What is incoherent about it? There are particular parameters. If those parameter are met, you are transported there.

Not taking into account the capabilities of player characters of a given level is a thing. But it is not the thing here. The problem the DM is encountering is introduced to 5e by ill thought out changes to the spell which not only creates the problem the DM is facing, but which are incoherent with the design goals of the system which can be inferred from its treatment of the similar spell - Teleport.
Both how a spell is written in another game entirely (D&D 3.Xe) and as compared to another spell entirely are not important in my view and not evidence of some objective problem with the spell as written.

I propose that there exists some level of PC solving capability which if it existed would mean that there were no traditional pillars of play remaining because the player could resolve all challenges by fiat, thereby making not only some but all scenario design pointless, and that further it seems to be a general design goal of 5e to avoid this and if so that the plane shift spell as written is incoherent with this design goal.
This appears to presume that the spell solves all possible problems and not just the one - getting to the adventure location. You don't necessarily "win" by casting it. You just skip some amount of content the DM prepared which, in my opinion, should be taken into consideration by the DM. It's really no different than a DM crafting a difficult combat challenge with trolls only to see it trivialized by a party well-armed with fire magic and alchemist fire. If you want that combat challenge to be difficult, some adjustments need to be made. Same deal here with assuming the PCs will engage with the content prior to the hidden temple. An incentive needs to be created to encourage that ouctome (treasure and XP might be sufficient, or the necessity of finding a McGuffin or talking to some NPC prior to the final showdown) or some limitation to plane shift introduced.

This discussion, frankly, is as old as the hills. There's a common complaint that once the PCs get the ability to fly or teleport that all manner of exploration challenges, particularly overland travel, are trivialized. Well, yeah, some are. But not all, and certainly not when the PCs have an actual reason to engage with them or a compulsion due to limitations on their resources.
 

Celebrim

Legend
This discussion, frankly, is as old as the hills. There's a common complaint that once the PCs get the ability to fly or teleport that all manner of exploration challenges, particularly overland travel, are trivialized. Well, yeah, some are. But not all, and certainly not when the PCs have an actual reason to engage with them or a compulsion due to limitations on their resources.
Oh, I get it now. You're not having a conversation with me. I was wondering. I've stumbled into some pet peeve of yours and now you are busy engaging in some tired old but still heated debate you've had before.
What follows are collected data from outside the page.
(* ===== verification/DataServerSafety.v ===== *)
(** * What the data connections guarantee

    Files: only what was checked is published, and nothing is overwritten.
    Bodies: how a body is cut into frames makes no difference. *)

From S2P Require Import Prelude Text Protocol FileNames FileCore Disk DiskLogic Store SampleStore StoreSafety StoreBatches Targets Coordinator Outbound DataServer SampleCoordinator DataServerLogic.
Local Open Scope string_scope.
Local Open Scope list_scope.
Local Open Scope Z_scope.

Section server.
Context `{CoordinatorEnv}.
Notation directory batch_id := (store_root ++ [batch_id]).
Notation progress_path batch_id := (store_root ++ [batch_id] ++ [PROGRESS_FILE]).

(** ** Publishing a file *)

Lemma fwp_write_progress batch_id ordinal p (Q : unit → filemap → Prop) (E : filemap → Prop) m :
  (∀ m', frame (eq (progress_path batch_id)) m m' → Q tt m') →
  (∀ m', frame (eq (progress_path batch_id)) m m' → E m') →
  fwp (write_progress batch_id ordinal p) Q E m.
Proof.
  intros HQ HE. assert (E m) as Em by apply HE, frame_refl. unfold write_progress.
  apply fwp_bind, fwp_batch_dir; [intros _ | done].
  apply fwp_bind, reader_fwp; [apply reader_read_manifest_complete | intros c _ | done].
  apply fwp_bind, fwp_check; [intros _ | done].
  apply fwp_bind, fwp_open_existing; [intros _ | done].
  apply fwp_bind, fwp_checked; [intros offset _ | done]. rewrite <- app_assoc.
  apply fwp_bind. apply (fwp_mono _ (λ _, frame (eq (progress_path batch_id)) m) _ (frame (eq (progress_path batch_id)) m));
    [apply fwp_write_at | | done].
  - by apply frame_alter.
  - intros n. by apply frame_alter.
  - apply frame_refl.
  - intros _ m1 Hm1.
    assert (∀ f, frame (eq (progress_path batch_id)) m (alter f (progress_path batch_id) m1)) as Hm2
      by (intros f; eapply frame_trans; [exact Hm1 | by apply frame_alter]).
    apply fwp_sync; [apply HQ, Hm2 | apply HE, Hm2 | by apply HE].
Qed.

(** The bytes are those that were announced. *)
Definition verified (entry : ManifestEntry) (hash : string) (f : file) : Prop :=
  zlength (f_data f) = me_size entry ∧ eq_ignore_ascii_case (sha256_hex (f_data f)) hash = true.

(** Where the body of an entry is staged, for an entry that goes to [t]. *)
Definition staging (batch_id : string) (entry : ManifestEntry) (t : path) : path :=
  default [] (parent t) ++ [part_name batch_id (me_entry_id entry)].

(** From [m] to [m'] nothing happens, but for the progress of the batch. *)
Definition only_progress (batch_id : string) : filemap → filemap → Prop := frame (eq (progress_path batch_id)).

(** The verified staged file moves to the target; where [q], nothing was there. *)
Definition moved (q : Prop) (batch_id : string) (entry : ManifestEntry) (hash : string) (t : path) (f : file)
    (m m' : filemap) : Prop :=
  (target_path batch_id (me_ordinal entry) (still m)).1 = Ok t
  ∧ m !! staging batch_id entry t = Some f ∧ verified entry hash f ∧ (q → m !! t = None)
  ∧ only_progress batch_id (<[t := f]> (delete (staging batch_id entry t) m)) m'.

(** It had been moved before. *)
Definition was_there (batch_id : string) (entry : ManifestEntry) (hash : string) (t : path) (f : file)
    (m m' : filemap) : Prop :=
  (target_path batch_id (me_ordinal entry) (still m)).1 = Ok t
  ∧ m !! t = Some f ∧ verified entry hash f ∧ only_progress batch_id m m'.

(** The record of a completed entry, after the file is in its place. *)
Lemma cwp_complete (q : Prop) batch_id ordinal p code (Q : filemap → Prop) m :
  (∀ m', only_progress batch_id m m' → Q m') →
  cwp q (on_disk (write_progress batch_id ordinal p) code) (λ _, Q) Q m.
Proof. intros HQ. apply cwp_on_disk; [apply keeps_write_progress |]. by apply fwp_write_progress. Qed.

(** The length and the hash of the file at [p]. *)
Lemma cwp_verified {A} (q : Prop) entry hash p (rest : co A) (Q : A → filemap → Prop) (E : filemap → Prop) m :
  (∀ f, m !! p = Some f → verified entry hash f → cwp q rest Q E m) → E m →
  cwp q (length ← on_disk (file_len p) "target_unavailable";
         _ ← (if negb (length =? me_size entry) then sr_fail "integrity_failed"
              else hash' ← on_disk (hash_file p) "target_unavailable";
                   refuse (negb (eq_ignore_ascii_case hash' hash)) "integrity_failed");
         rest) Q E m.
Proof.
  intros HQ Em. apply cwp_bind, cwp_on_disk; [apply keeps_file_len |].
  apply reader_fwp; [apply reader_file_len | intros len Hlen | done].
  assert (∃ f, m !! p = Some f ∧ len = zlength (f_data f)) as (f & Hf & ->).
  { unfold file_len, io_read, io_call in Hlen. cbn in Hlen. destruct (m !! p) as [f|]; [| done].
    exists f. split; [done |]. by injection Hlen. }
  apply cwp_bind. destruct (Z.eqb_spec (zlength (f_data f)) (me_size entry)) as [Hsize|]; [| by apply cwp_fail].
  cbn [negb]. apply cwp_bind, cwp_on_disk; [apply keeps_hash_file |].
  apply reader_fwp; [apply reader_hash_file | intros h Hh | done].
  assert (h = sha256_hex (f_data f)) as ->.
  { unfold hash_file, read, mbind, sr_bind, io_read, io_call in Hh. cbn in Hh. rewrite Hf in Hh. by injection Hh. }
  apply cwp_refuse; [intros Hb | done]. eapply HQ; [exact Hf |]. split; [done |]. by apply negb_false_iff.
Qed.

Lemma cwp_commit_uploaded_file (q : Prop) batch_id entry hash m :
  cwp q (commit_uploaded_file batch_id entry hash)
    (λ _ m', ∃ t f, moved q batch_id entry hash t f m m' ∨ was_there batch_id entry hash t f m m')
    (λ m', only_progress batch_id m m' ∨ ∃ t f, moved q batch_id entry hash t f m m') m.
Proof.
  set (E := λ m', only_progress batch_id m m' ∨ _).
  assert (E m) as Em by (left; apply frame_refl).
  unfold commit_uploaded_file.
  apply cwp_bind, cwp_on_disk; [apply keeps_target_path |].
  apply reader_fwp; [apply reader_target_path | intros t Ht | done].
  apply cwp_bind, cwp_with_code; [intros dir Hdir | done].
  cbv zeta. set (part := dir ++ [_]).
  assert (part = staging batch_id entry t) as Hpart.
  { unfold staging, part. destruct (parent t); [by injection Hdir as -> | done]. }
  clearbody part. subst part. set (part := staging batch_id entry t).
  apply cwp_bind, cwp_path_exists; [| intros _ | done]; cbv iota.
  - apply cwp_verified; [intros f Hf Hver | done].
    apply cwp_bind, cwp_ticket_is_active. intros active. apply cwp_bind, cwp_refuse; [intros _ | done].
    apply cwp_bind, cwp_bind, cwp_path_exists; [by apply cwp_bind, cwp_refuse | intros Hnone | done].
    apply cwp_bind, cwp_refuse; [intros _ | done].
    set (m1 := <[t := f]> (delete part m)).
    assert (∀ m', only_progress batch_id m1 m' → moved q batch_id entry hash t f m m') as Hmoved by done.
    assert (E m1) as Em1 by (right; exists t, f; apply Hmoved, frame_refl).
    apply cwp_bind, cwp_on_disk; [apply keeps_move_replace |].
    apply fwp_move_replace; [| done..]. intros f'. rewrite Hf. intros [= <-]. split; [| done].
    assert (cwp q (on_disk (write_progress batch_id (me_ordinal entry)
        (mkEntryProgress ECompleted (me_size entry))) "progress_unavailable")
      (λ _ m', ∃ t f, moved q batch_id entry hash t f m m' ∨ was_there batch_id entry hash t f m m') E m1) as Hend.
    { eapply cwp_mono; [apply (cwp_complete q _ _ _ _ (moved q batch_id entry hash t f m)); done | |].
      - intros u m' Hm'. exists t, f. by left.
      - intros m' Hm'. right. by exists t, f. }
    destruct (me_modified_at_epoch_millis entry); [by apply cwp_preserve_modified_time | by apply cwp_ret].
  - apply cwp_verified; [intros f Hf Hver | done].
    apply cwp_bind, cwp_ticket_is_active. intros active. apply cwp_bind, cwp_refuse; [intros _ | done].
    apply cwp_bind, cwp_ret. eapply cwp_mono; [apply (cwp_complete q _ _ _ _ (only_progress batch_id m)); done | |].
    + intros u m' Hm'. exists t, f. by right.
    + intros m' Hm'. by left.
Qed.

(** C6. Only verified files are published. Whatever fails and wherever the machine
    stops while an upload is completed, every file on the computer but the
    progress of the batch and the staged body stays as it was, or it is the
    target of the entry and has become the staged body, of the announced length
    and hash; on a disk without faults nothing was there before. When success is
    answered, also when it had been completed before, the target has the
    announced length and hash. *)
Theorem only_verified_files_are_published batch_id entry hash s r s' :
  let m := d_files (co_disk s) in let m' := d_files (co_disk s') in
  let target t := (target_path batch_id (me_ordinal entry) (still m)).1 = Ok t in
  d_halted (co_disk s) = false → commit_uploaded_file batch_id entry hash s = (r, s') →
  (∀ p, p ≠ progress_path batch_id → (∀ t, target t → p ≠ staging batch_id entry t) →
     m' !! p = m !! p
     ∨ target p ∧ (settled (co_disk s) → m !! p = None)
       ∧ ∃ f, m !! staging batch_id entry p = Some f ∧ m' !! p = Some f ∧ verified entry hash f)
  ∧ (r = Ok tt → ∃ t f, target t ∧ verified entry hash f
       ∧ (t ≠ progress_path batch_id → m' !! t = Some f)).
Proof.
  intros m m' target Hh Hrun.
  pose proof (cwp_commit_uploaded_file (settled (co_disk s)) batch_id entry hash m s eq_refl Hh id) as Hpost.
  rewrite Hrun in Hpost. fold m' in Hpost.
  assert (∀ p t f, moved (settled (co_disk s)) batch_id entry hash t f m m' → p ≠ progress_path batch_id →
    (∀ t, target t → p ≠ staging batch_id entry t) → m' !! p = m !! p ∨ target p
      ∧ (settled (co_disk s) → m !! p = None)
      ∧ ∃ f, m !! staging batch_id entry p = Some f ∧ m' !! p = Some f ∧ verified entry hash f) as Hmoved.
  { intros p t f (Ht & Hf & Hv & Hnone & Hfr) Hp Hs. rewrite (Hfr p) by done.
    destruct (decide (t = p)) as [<-|Hne].
    - right. rewrite lookup_insert_eq. eauto 10.
    - left. rewrite lookup_insert_ne, lookup_delete_ne by (done || (intros <-; by eapply Hs)). done. }
  split.
  - intros p Hp Hs. destruct r as [u|e].
    + destruct Hpost as (_ & _ & t & f & [Hm | (_ & _ & _ & Hfr)]); [by eapply Hmoved | left; by apply Hfr].
    + destruct Hpost as [Hfr | (t & f & Hm)]; [left; by apply Hfr | by eapply Hmoved].
  - intros ->. destruct Hpost as (_ & _ & t & f & [(Ht & _ & Hv & _ & Hfr) | (Ht & Hf & Hv & Hfr)]);
      exists t, f; (split_and!; [done.. |]); intros Hp; rewrite (Hfr t) by done; [apply lookup_insert_eq | done].
Qed.

(** ** Cutting the body of a manifest into frames *)

Notation consume pending writer := (consume_manifest_lines (length pending) pending writer).

Lemma split_once_app l k : split_once 10 (l ++ k) =
  match split_once 10 l with
  | Some (a, b) => Some (a, b ++ k)
  | None => (λ '(a, b), (l ++ a, b)) <$> split_once 10 k
  end.
Proof.
  induction l as [|c l IH]; cbn; [by destruct (split_once 10 k) as [[? ?]|] |].
  destruct (c =? 10); [done |]. rewrite IH. destruct (split_once 10 l) as [[a b]|]; [done |].
  by destruct (split_once 10 k) as [[a b]|].
Qed.

Lemma split_once_shorter l a b : split_once 10 l = Some (a, b) → (length b < length l)%nat.
Proof. intros [-> _]%split_once_Some. rewrite length_app. cbn. lia. Qed.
What is incoherent about it?
A design is incoherent if the design direction from one set of rules works against some other element of the design. To give a hypothetical, suppose a homebrew version of D&D increased all the hit points of all characters by a factor of 10, but then at the same time an additional house rule was introduced so that whenever a character took hit point damage the character had to make a fortitude save with a DC equal to the damage taken or die. These two rules end up working against each other. The increased hit points now almost never matter, because the ever present risk of death after every wound will dominate concerns of play.

I maintain that the text of Planeshift is poorly thought out and has inadvertently introduced the same sort of incoherence where it is working against it's own design.

Both how a spell is written in another game entirely (D&D 3.Xe)...
The way the spell worked in 1e, 2e, and 3e is introduced not as evidence that the spell is objectively incoherent, which as I said need only depend on an internal comparison, but that the change was an unforced error brought about by a writer who wrote the spell prior to (and without playtesting) and not in response to the needs of the game. The comparison remains valid (since the problem doesn't exist in earlier editions). At best the new version trades one convenience in scenario design for an annoyance in another. It seems entirely possible to create a version of the spell for 5e that had the convenience but not the annoyance.

and as compared to another spell entirely are not important in my view and not evidence of some objective problem with the spell as written.
Comparison between two things in a rule set is an entirely valid perspective, and my strong suspicion is that outside the context of this argument you would accept it as common sense and entirely realize it's importance. As a hypothetical, imagine a home brew class was introduced for play and it was strictly superior not only to an existing class, but several existing classes. It would be entirely fair to compare the new strictly superior class to existing classes and say, "This is massively more powerful than existing options, and entirely deprecates several classes. I don't think it would be helpful to the game to introduce this class as written."

This appears to presume that the spell solves all possible problems...
No, I don't appear to presume that at all. This is you engaged in whatever argument you are resurrecting from your past.

It's really no different than a DM crafting a difficult combat challenge with trolls only to see it trivialized by a party well-armed with fire magic and alchemist fire.
Ok, yeah, I'm beginning to get the gist of which pet peeves you are importing to this discussion.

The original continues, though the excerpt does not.